Alejandro Torres as Francisco, Wendy Carranza as Ximena and Victor Parra as Mateo embrace during the final rehearsal of "Dreamers: Aquí y Allá" in Gist Hall Theatre. | Photo courtesy of Michael Thomas.

Dreams in Between

Cast and crew of "Dreamers: Aquí y Allá" shed light on complexities of immigration

Cast and crew of “Dreamers: Aquí y Allá” shed light on complexities of immigration

The story starts in the blue and red lights that bathe a replica-sized model of a wall. Not just any wall, but The Wall, the most southern one that separates country from country, family from family and the hopes of migrants for better opportunities and life.

In that obscurity, bodies shift and take steps until they’re center stage and in full view. They face you, you face them and under the spotlight, the stories of immigrants and Deferred Action for Childhood Arrival recipients begins.

“Some of these scenes will break your heart because they show so much humanity,” Co-Director Andrea Carrillo said. “Humanity is such a great big theme within this story. You can’t help but connect and feel compassion for these individuals.”

The Humboldt State University Theater Arts, Film and Dance Department presents “Dreamers: Aquí y Allá.” The script was written by Andrea Caban, her students, and a collaboration from source material provided by Armando Vazquez-Ramos and the California-Mexican Studies Center.

Students in the California-Mexico Dreamers Study Abroad Program, DACA recipients and immigrant community members gave testimonials and interviews for the script.

Troy Lescher, co-director and HSU associate professor, came upon the script in spring 2018 when Caban emailed the script to all 18 California State Universities in hopes they would produce the show.

“I was blown away by the humanity of the story,” Lescher said. “As soon as I read it I said to myself, ‘We have to do this show at HSU.’ I mean, because of our social justice mission, commitment to minority voices on stage, how timely this issue is and this play had HSU written all over it.”

The play follows the memories and lived experiences of immigrants and DACA recipients who then obtained advance parole, which gave them opportunity to travel to Mexico and reconnect with their culture and families.

Carrillo said that they go through time jumps and include the audience as they break the fourth wall in various scenes from start to finish.

However, circumstances prevented the play from happening until fall 2019. Lescher reached out to theater arts graduate students Carrillo and Amy Beltrán via email. They said that they were overjoyed about directing the play.

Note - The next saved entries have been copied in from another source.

(** X2: [n] consecutive presses on a controller with flag [b] make exactly
    [n] calls on the bound device, alternately [turn_on()] and
    [turn_off()], the first one [turn_on()] exactly when [b] is [False];
    the log holds [n] presses of that controller, and the flag ends as
    [b] xor ([n] is odd). *)
Theorem press_n_trace w self d b dev n :
  heap w !! self = Some (Switch (mkSwitch d b)) →
  heap w !! d = Some (Device dev) →
  ∃ w', press_n n self w = Some (tt, w') ∧
        getattr_is_on self w' = Some (xorb b (Nat.odd n), w') ∧
        getattr_device self w' = Some (d, w') ∧
        calls w' = calls w ++ made w w' ∧
        press_calls (made w w') = replicate n self ∧
        calls_on d (made w w') = alternate b n ∧
        length (calls_on d (made w w')) = n.
Proof.
  intros Hs Hd.
  destruct (press_n_log n _ _ _ _ _ Hs Hd) as (w' & dev' & Hrun & Hs' & _ & _ & _ & Hc).
  exists w'. rewrite (made_app _ _ _ Hc).
  rewrite (getattr_is_on_run _ _ _ Hs'), (getattr_device_run _ _ _ Hs').
  rewrite calls_on_press_log, press_calls_press_log, length_alternate.
  done.
Qed.

(** X3: after one or more presses the flag tells the last call made on the
    device: it is [True] exactly when that call was [turn_on()]. *)
Theorem press_n_last_call w self d b dev n :
  0 < n →
  heap w !! self = Some (Switch (mkSwitch d b)) →
  heap w !! d = Some (Device dev) →
  ∃ w' on, press_n n self w = Some (tt, w') ∧
           getattr_is_on self w' = Some (on, w') ∧
           last (calls_on d (made w w')) = Some (if on then TurnOn else TurnOff).
Proof.
  intros Hn Hs Hd. destruct n as [|n]; [lia|].
  destruct (press_n_log (S n) _ _ _ _ _ Hs Hd)
    as (w' & dev' & Hrun & Hs' & _ & _ & _ & Hc).
  exists w', (xorb b (Nat.odd (S n))).
  rewrite (made_app _ _ _ Hc), (getattr_is_on_run _ _ _ Hs').
  rewrite calls_on_press_log, last_alternate.
  repeat split; try done.
  rewrite Nat.odd_succ, <- Nat.negb_odd.
  by destruct b, (Nat.odd n).
Qed.

(** X4: two controllers bound to one device keep separate flags.  A press
    of the first leaves the second as it was; pressing one and then the
    other flips both flags and makes two calls on the device, each chosen by
    the flag of the controller pressed alone. *)
Theorem press_shared_device w s1 s2 d b1 b2 dev :
  s1 ≠ s2 →
  heap w !! s1 = Some (Switch (mkSwitch d b1)) →
  heap w !! s2 = Some (Switch (mkSwitch d b2)) →
  heap w !! d = Some (Device dev) →
  (∃ w1, press s1 w = Some (tt, w1) ∧ heap w1 !! s2 = heap w !! s2) ∧
  (∃ w', (let* _ := press s1 in press s2) w = Some (tt, w') ∧
         heap w' !! s1 = Some (Switch (mkSwitch d (negb b1))) ∧
         heap w' !! s2 = Some (Switch (mkSwitch d (negb b2))) ∧
         calls_on d (made w w') = [pressed_method b1; pressed_method b2]).
Proof.
  intros Hne Hs1 Hs2 Hd.
  pose proof (switch_device_ne _ _ _ _ _ Hs1 Hd) as Hne1.
  pose proof (switch_device_ne _ _ _ _ _ Hs2 Hd) as Hne2.
  pose proof (press_run _ _ _ _ _ Hs1 Hd) as Hrun1.
  set (w1 := mkWorld _ _ _) in Hrun1.
  assert (heap w1 !! s2 = Some (Switch (mkSwitch d b2))) as Hs2'.
  { simpl. by rewrite !lookup_insert_ne. }
  assert (heap w1 !! d = Some (Device (method_body (pressed_method b1) dev).1))
    as Hd'.
  { simpl. by rewrite lookup_insert_ne, lookup_insert_eq. }
  pose proof (press_run _ _ _ _ _ Hs2' Hd') as Hrun2.
  set (w2 := mkWorld _ _ _) in Hrun2.
  split.
  - exists w1. by rewrite Hs2', Hs2.
  - exists w2. split; [by erewrite bind_run|].
    assert (calls w2 = calls w ++ [PressCall s1; DeviceCall d (pressed_method b1);
                                   PressCall s2; DeviceCall d (pressed_method b2)])
      as Hc.
    { simpl. by rewrite <- app_assoc. }
    rewrite (made_app _ _ _ Hc). simpl.
    rewrite lookup_insert_eq, lookup_insert_ne, lookup_insert_ne by done.
    rewrite lookup_insert_eq.
    repeat split; try done.
    unfold calls_on; simpl. by rewrite !decide_True.
Qed.

(** X5: the constructor accepts any reference as [device]; when the object
    there is not a device (here: another controller), the controller is
    built all the same and its first [press()] fails. *)
Theorem press_not_switchable w d s o :
  heap w !! d = Some (Switch s) →
  ∃ self w1, ElectricPowerSwitch_init d o w = Some (self, w1) ∧
             heap w1 !! self = Some (Switch (mkSwitch d (default false o))) ∧
             press self w1 = None.
Proof.
  intros Hd.
  assert (heap w !! fresh (dom (heap w)) = None) as Hfresh
    by apply not_elem_of_dom, is_fresh.
  eexists _, _. split; [reflexivity|]. simpl.
  rewrite lookup_insert_eq. split; [done|].
  unfold press.
  erewrite bind_run by reflexivity.
  erewrite bind_run by (apply getattr_is_on_run; simpl; apply lookup_insert_eq).
  assert (∀ m b, (let* dev := getattr_device (fresh (dom (heap w))) in
                  let* _ := call_device m dev in
                  setattr_is_on (fresh (dom (heap w))) b)
            (mkWorld (<[fresh (dom (heap w)) := Switch (mkSwitch d (default false o))]> (heap w))
                     (stdout w) (calls w ++ [PressCall (fresh (dom (heap w)))]))
          = None) as Hbranch.
  { intros m b.
    erewrite bind_run by (apply getattr_device_run; simpl; apply lookup_insert_eq).
    simpl. unfold bind, call_device, bind, log; simpl.
    rewrite lookup_insert_ne by (intros E; rewrite E in Hfresh; congruence).
    by rewrite Hd. }
  simpl. destruct (default false o); apply Hbranch.
Qed.

(** X6: constructing a controller makes no call on the device and writes
    nothing, whichever [is_on] is given, and touches no existing object;
    the first [press()] then calls [turn_off()] when the controller was
    built with [is_on=True] and [turn_on()] otherwise. *)
Theorem init_then_press w d dev o :
  heap w !! d = Some (Device dev) →
  ∃ self w1 w2,
    ElectricPowerSwitch_init d o w = Some (self, w1) ∧
    heap w !! self = None ∧
    (∀ r, r ≠ self → heap w1 !! r = heap w !! r) ∧
    stdout w1 = stdout w ∧ calls w1 = calls w ∧
    getattr_is_on self w1 = Some (default false o, w1) ∧
    press self w1 = Some (tt, w2) ∧
    calls_on d (made w w2) = [pressed_method (default false o)] ∧
    getattr_is_on self w2 = Some (negb (default false o), w2).
Proof.
  intros Hd.
  assert (heap w !! fresh (dom (heap w)) = None) as Hfresh
    by apply not_elem_of_dom, is_fresh.
  set (self := fresh (dom (heap w))) in *.
  set (w1 := mkWorld (<[self := Switch (mkSwitch d (default false o))]> (heap w))
                     (stdout w) (calls w)).
  assert (heap w1 !! self = Some (Switch (mkSwitch d (default false o)))) as Hs1.
  { simpl. by rewrite lookup_insert_eq. }
  assert (heap w1 !! d = Some (Device dev)) as Hd1.
  { simpl. rewrite lookup_insert_ne; [done|]. intros E. rewrite E in Hfresh.
    congruence. }
  destruct (press_bound _ _ _ _ _ Hs1 Hd1) as (w2 & Hrun & Hs2 & _ & _ & Hc).
  exists self, w1, w2. simpl in Hc.
  rewrite (made_app _ _ _ Hc), calls_on_press.
  rewrite (getattr_is_on_run _ _ _ Hs1), (getattr_is_on_run _ _ _ Hs2).
  repeat split; try done.
  intros r Hr. simpl. by rewrite lookup_insert_ne.
Qed.
End ControllerTraces.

“For me the biggest thing was to evoke empathy within the community because a lot of the community, as well as in Humboldt County, can be either on the middle ground or can be very conservative,” Carillo said. “These are human beings with their own experiences, their own love, their own families, and that was a big thing for me to show that to them.”

But just as the directors were compelled to tell this story, so too were the actors.

Business marketing major and theater arts minor Victor Parra, who plays Mateo, said he knew it was important for him to get involved when he heard about the script.

“As an actor and artist this is the kind of stuff that catches my attention,” Parra said. “This is the kind of work that I want to do personally.”

Parra said it’s important to remember that the play is a cumulation of many stories, real stories, and that these are real people who struggle everyday. These were stories close to him because he experienced similar struggles back home.

“We have to keep working to give spaces for minority voices to be heard, especially voices that aren’t heard very often.”

Troy Lescher

“I brought a lot of personal past into this and it was my own decision,” Parra said. “Nobody asked it of me, but because I relate to this.”

Parra plays Mateo, who in the play fears being deported and leaving his child and mother behind. He said that is what happened to him when one of his parents was deported not too long ago, and he brought those feelings into the production.

“I envision my own family,” Parra said. “That’s what I just had to bring to the table because it’s so important. We need to say this. We need for our voices to be heard and something needs to happen.”

Lescher knew that he wanted to encourage and open the production to more students, so he reached out to El Centro Académico Cultural Coordinator Fernando Paz, Interim Executive Director of the Office of Diversity, Equity and Inclusion Edelmira Reynoso and Multicultural Center Coordinator Frank Herrera.

The result was that out of 11 cast members, six of them were non-theater majors and four of them performed for the first time.

“This story hits differently,” Carrillo said. “It resonates differently with people. It’s such an immediate connection with a lot of Latinx people and people of color. It made sense that we had so many new faces in the theater.”

Lescher said that the challenges DACA recipients struggle with is a big part of the conversation, because their voices are often unheard or aren’t highlighted in the news.

“We have to keep working to give spaces for minority voices to be heard, especially voices that aren’t heard very often,” Lescher said.